Director of Neonatal Cardiac Surgery Service at Clalit-Schneider Dr. Gabriel Amir and his team disconnected Rafael from the Berlin Heart device that had kept him alive.

"Everything is timed down to the minute," said Dr. Amir. "The goal is to have the child ready at the exact moment the donor heart arrives. The shorter the waiting time, the better the chances for the new heart."

‘Beginning of a new life’

Saba's heart was transported from Soroka to Schneider, and a complex operation began. "The heart started beating," recalled Dr. Rotstein. "It was the beginning of a new life. It was everything we had hoped for."

For Dr. Rotstein, the moment carried another meaning. He had lost his son last year while in combat in Gaza.

"There are mornings when all you want to do is stay under the blanket," he said. "Then you receive the news that there is a heart for a child waiting for a transplant, and you throw off the blanket and get up. This work sustains me. It gives me a reason to get up in the morning and continue living."

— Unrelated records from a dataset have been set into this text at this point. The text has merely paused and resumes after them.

Fixpoint value_eq_dec (x y : value) {struct x} : {x = y} + {x <> y}
with code_eq_dec (c d : code) {struct c} : {c = d} + {c <> d}.
Proof.
  - decide equality;
      try apply Z.eq_dec; try apply string_dec; try apply Nat.eq_dec;
      try (apply list_eq_dec; apply value_eq_dec).
    apply list_eq_dec. intros [a b] [a' b'].
    destruct (value_eq_dec a a'); [|right; congruence].
    destruct (value_eq_dec b b'); [left|right]; congruence.
  - decide equality;
      try apply Z.eq_dec; try apply string_dec;
      try (apply list_eq_dec; apply string_dec);
      try (apply list_eq_dec; apply Byte.byte_eq_dec);
      try (apply list_eq_dec; apply value_eq_dec).
Defined.

(** ** Exceptions and the primitives of Python sequences *)

Inductive exn : Type := IndexError | TypeError | ValueError | AttributeError.

Definition exn_eqb (a b : exn) : bool :=
  match a, b with
  | IndexError, IndexError | TypeError, TypeError
  | ValueError, ValueError | AttributeError, AttributeError => true
  | _, _ => false
  end.

Inductive result (A : Type) : Type :=
| Ok (a : A)
| Raise (e : exn).
Arguments Ok {A} a.
Arguments Raise {A} e.

Definition rbind {A B} (m : result A) (k : A -> result B) : result B :=
  match m with Ok a => k a | Raise e => Raise e end.

Declare Scope py_scope.
Delimit Scope py_scope with py.
Notation "x <- m ;; k" := (rbind m (fun x => k))
  (at level 61, m at next level, right associativity) : py_scope.
Open Scope py_scope.

(** [try: body except e: handler] *)
Definition try_except {A} (body : result A) (e : exn) (handler : result A)
  : result A :=
  match body with
  | Raise e' => if exn_eqb e e' then handler else Raise e'
  | Ok a => Ok a
  end.

Module Py.
Section Seq.
Context {A : Type}.

Definition len (l : list A) : Z := Z.of_nat (List.length l).

(** [l[i]]: a negative index counts from the end, out of range raises. *)
Definition getitem (l : list A) (i : Z) : result A :=
  let j := if i <? 0 then i + len l else i in
  if j <? 0 then Raise IndexError
  else match nth_error l (Z.to_nat j) with
       | Some x => Ok x
       | None => Raise IndexError
       end.

(** A slice bound is clamped to the sequence, never an error. *)
Definition clamp (l : list A) (i : Z) : Z :=
  if i <? 0 then Z.max (i + len l) 0 else Z.min i (len l).

(** [l[lo:hi]] *)
Definition slice (l : list A) (lo hi : Z) : list A :=
  let a := clamp l lo in
  let b := clamp l hi in
  firstn (Z.to_nat (b - a)) (skipn (Z.to_nat a) l).

(** [l[lo:]] *)
Definition slice_from (l : list A) (lo : Z) : list A :=
  skipn (Z.to_nat (clamp l lo)) l.

(** [l[::2]] and [l[1::2]] *)
Fixpoint evens (l : list A) : list A :=
  match l with
  | [] => []
  | [x] => [x]
  | x :: _ :: r => x :: evens r
  end.

Definition odds (l : list A) : list A := evens (tl l).

(** [l.append(x)] *)
Definition append (l : list A) (x : A) : list A := l ++ [x].

(** [l.pop()]: the last element and the list without it. *)
Definition pop (l : list A) : result (A * list A) :=
  match rev l with
  | [] => Raise IndexError
  | x :: r => Ok (x, rev r)
  end.

(** [s * n] for a sequence [s]: empty when [n <= 0]. *)
Definition mul (s : list A) (n : Z) : list A :=
  List.concat (repeat s (Z.to_nat n)).
End Seq.

(** [zip(a, b)] *)
Definition zip {A B} (a : list A) (b : list B) : list (A * B) := combine a b.

(** [ord(c)] for a one-character string. *)
Definition ord (b : byte) : Z := Z.of_N (Byte.to_N b).

(** [name.startswith(p)] and [sub in s] *)
Definition startswith (s p : string) : bool := String.prefix p s.

Definition contains (sub s : string) : bool :=
  match String.index 0 sub s with Some _ => true | None => false end.
End Py.
(** X10. [vspaceinitstack] when the free pages suffice for the first chunk
    of the stack region and none is left for the stack page, for a [start]
    of at least two pages: the call returns -1, and the stack region keeps
    the base [start] and the size [PGSIZE] that were set before the page was
    asked for, so that it holds the addresses of a page that is not
    mapped. *)
Theorem vspaceinitstack_without_page vs start m vr cs :
  0 < VPIPPAGE → regions vs !! VR_USTACK = Some vr → dir vr = VRDIR_DOWN →
  store_ok m vr cs → used (vpi_at m vr 0) = 0 →
  start mod PGSIZE = 0 → 2 * PGSIZE <= start → start < KERNBASE →
  KERNBASE <= 2 ^ 64 - PGSIZE →
  ¬ (pages vr = None ∧ freelist m = []) →
  length (freelist m) = (1 - length cs)%nat →
  ∃ vs' m' vr',
    vspaceinitstack vs start m = Ok (-1, vs', m') ∧
    regions vs' = <[VR_USTACK := vr']> (regions vs) ∧
    va_base vr' = start ∧ size vr' = PGSIZE ∧ freelist m' = [] ∧
    ∀ a, start - PGSIZE <= a < start →
      vregion_holds vr' a = true ∧ used (page_info m' vr' a) = 0.
Proof.
  intros HN Hvr Hdir Hok Hu Hal Hst Hkb Hk Hne Hfree.
  set (vr0 := set_size (set_va_base vr start) PGSIZE).
  assert (Hok0 : store_ok m vr0 cs) by (by destruct Hok).
  assert (Hd0 : dir vr0 = VRDIR_DOWN) by done.
  assert (Hb0 : 0 <= va_base vr0 < 2 ^ 64) by (simpl; unfold PGSIZE in *; lia).
  assert (Hi0 : va2vpi_idx vr0 (start - PGSIZE) = 0).
  { apply va2vpi_idx_stack_page; [done|done|]. simpl. unfold PGSIZE. lia. }
  rewrite (vpi_at_chain _ _ _ _ (store_ok_chain _ _ _ Hok)) in Hu.
  destruct (vregionaddmap_one_page_fails vr0 (start - PGSIZE) PGSIZE VPI_PRESENT
              VPI_WRITABLE m cs HN Hok0)
    as (vr' & m' & Hmap & Hext & Hok' & Hnil).
  - unfold PGSIZE in *. lia.
  - unfold PGSIZE in *. replace (start - 4096) with (start + (-1) * 4096) by lia.
    by rewrite Z.mod_add.
  - unfold PGSIZE. lia.
  - lia.
  - done.
  - rewrite Hi0. lia.
  - by rewrite Hi0.
  - done.
  - rewrite Hi0, Z.div_0_l by lia. exact Hfree.
  - destruct Hext as (Hd' & Hb' & Hs').
    exists (set_regions vs (<[VR_USTACK := vr']> (regions vs))), m', vr'.
    split.
    { unfold vspaceinitstack. rewrite Hvr. fold vr0.
      rewrite u64_small by (unfold PGSIZE in *; lia). rewrite Hmap. done. }
    split; [done|]. split; [by rewrite Hb'|]. split; [by rewrite Hs'|].
    split; [done|]. intros a Ha. split.
    + unfold vregion_holds. rewrite Hd', Hb', Hs', Hd0. simpl.
      rewrite u64_small by (unfold PGSIZE in *; lia).
      apply andb_true_iff. rewrite Z.leb_le, Z.ltb_lt. lia.
    + unfold page_info. rewrite (vpi_at_chain _ _ _ _ (store_ok_chain _ _ _ Hok')).
      rewrite va2vpi_idx_stack_page; [|by rewrite Hd'|rewrite Hb'; exact Hb0
                                      |rewrite Hb'; simpl; lia].
      rewrite info_at_app_zeros by lia. done.
Qed.

(** ** [vradddata] *)

(** A call of [vregionaddmap] with a size above 0 that does not return -1:
    the pages of its range were not mapped and now are, on pages that were
    free; the other records read as before. *)
Lemma vregionaddmap_done vr from_va sz pres wr m cs r vr' m' :
  0 < VPIPPAGE → KERNBASE <= 2 ^ 64 - PGSIZE → store_ok m vr cs → 0 < sz →
  vregionaddmap vr from_va sz pres wr m = Ok (r, vr', m') → r ≠ -1 →
  r = int32 sz ∧
  ∃ cs' n,
    same_extent vr vr' ∧ store_ok m' vr' cs' ∧
    freelist m' = drop n (freelist m) ∧
    (∀ p, p ∉ cpages cs → p ∉ freelist m → ram m' !! p = ram m !! p) ∧
    (∀ q, q ∈ cpages cs' → q ∈ cpages cs ∨ q ∈ freelist m) ∧
    (∀ a, visited (PGROUNDUP from_va) (u64 (from_va + sz)) a →
       0 <= va2vpi_idx vr a ∧ used (info_at cs (va2vpi_idx vr a)) = 0 ∧
       mapped_fresh m m' cs' (va2vpi_idx vr a) pres wr) ∧
    (∀ i, 0 <= i →
       (∀ a, visited (PGROUNDUP from_va) (u64 (from_va + sz)) a → va2vpi_idx vr a ≠ i) →
       info_at cs' i = info_at cs i).
Proof.
  intros HN HK Hok Hsz H Hr. unfold vregionaddmap in H.
  destruct (Z.leb_spec KERNBASE (u64 (sz + from_va))) as [|Hlt];
    [inversion H; lia|].
  destruct (Z.leb_spec sz 0); [lia|].
  inv_bind H. destruct a as [[e vr1] m1].
  rewrite (Z.add_comm sz from_va) in Hlt.
  assert (Hb : u64 (from_va + sz) <= 2 ^ 64 - PGSIZE) by lia.
  destruct (addmap_loop_inv _ _ _ _ _ _ _ _ _ _ _ HN Hb
              (proj1 (PGROUNDUP_range from_va)) Hok E)
    as (cs' & n & Hext & Hok' & Hf & Hfr & Hcp & Hvis & Hoth & He).
  destruct e as [|af].
  - inversion H; subst r vr1 m1. simpl in *. split; [done|]. by exists cs', n.
  - inv_bind H. destruct a as [vr2 m2]. inversion H. lia.
Qed.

Weeks after the transplant, Rafael is beginning to discover a new life. "He's not even sure where home is anymore," his doctors said with a smile, as the hospital had become like a second home to him.

His first wish after the transplant was to feed a giraffe at the zoo, and he has already fulfilled that dream.

Looking at photographs of Rafael, Saba's father said, "My daughter's heart is alive. It is a gift from God. Thank you."

"She was the spirit of our home," he said. "The most playful one. Daddy's girl. Whenever she heard my truck coming home, she would run to greet me."

"It is not something we take for granted that we reached this moment,” reflected Dr. Rotstein. “There were times when hope seemed to be fading. But organ donation gives life, literally. Whoever saves one life, saves an entire world."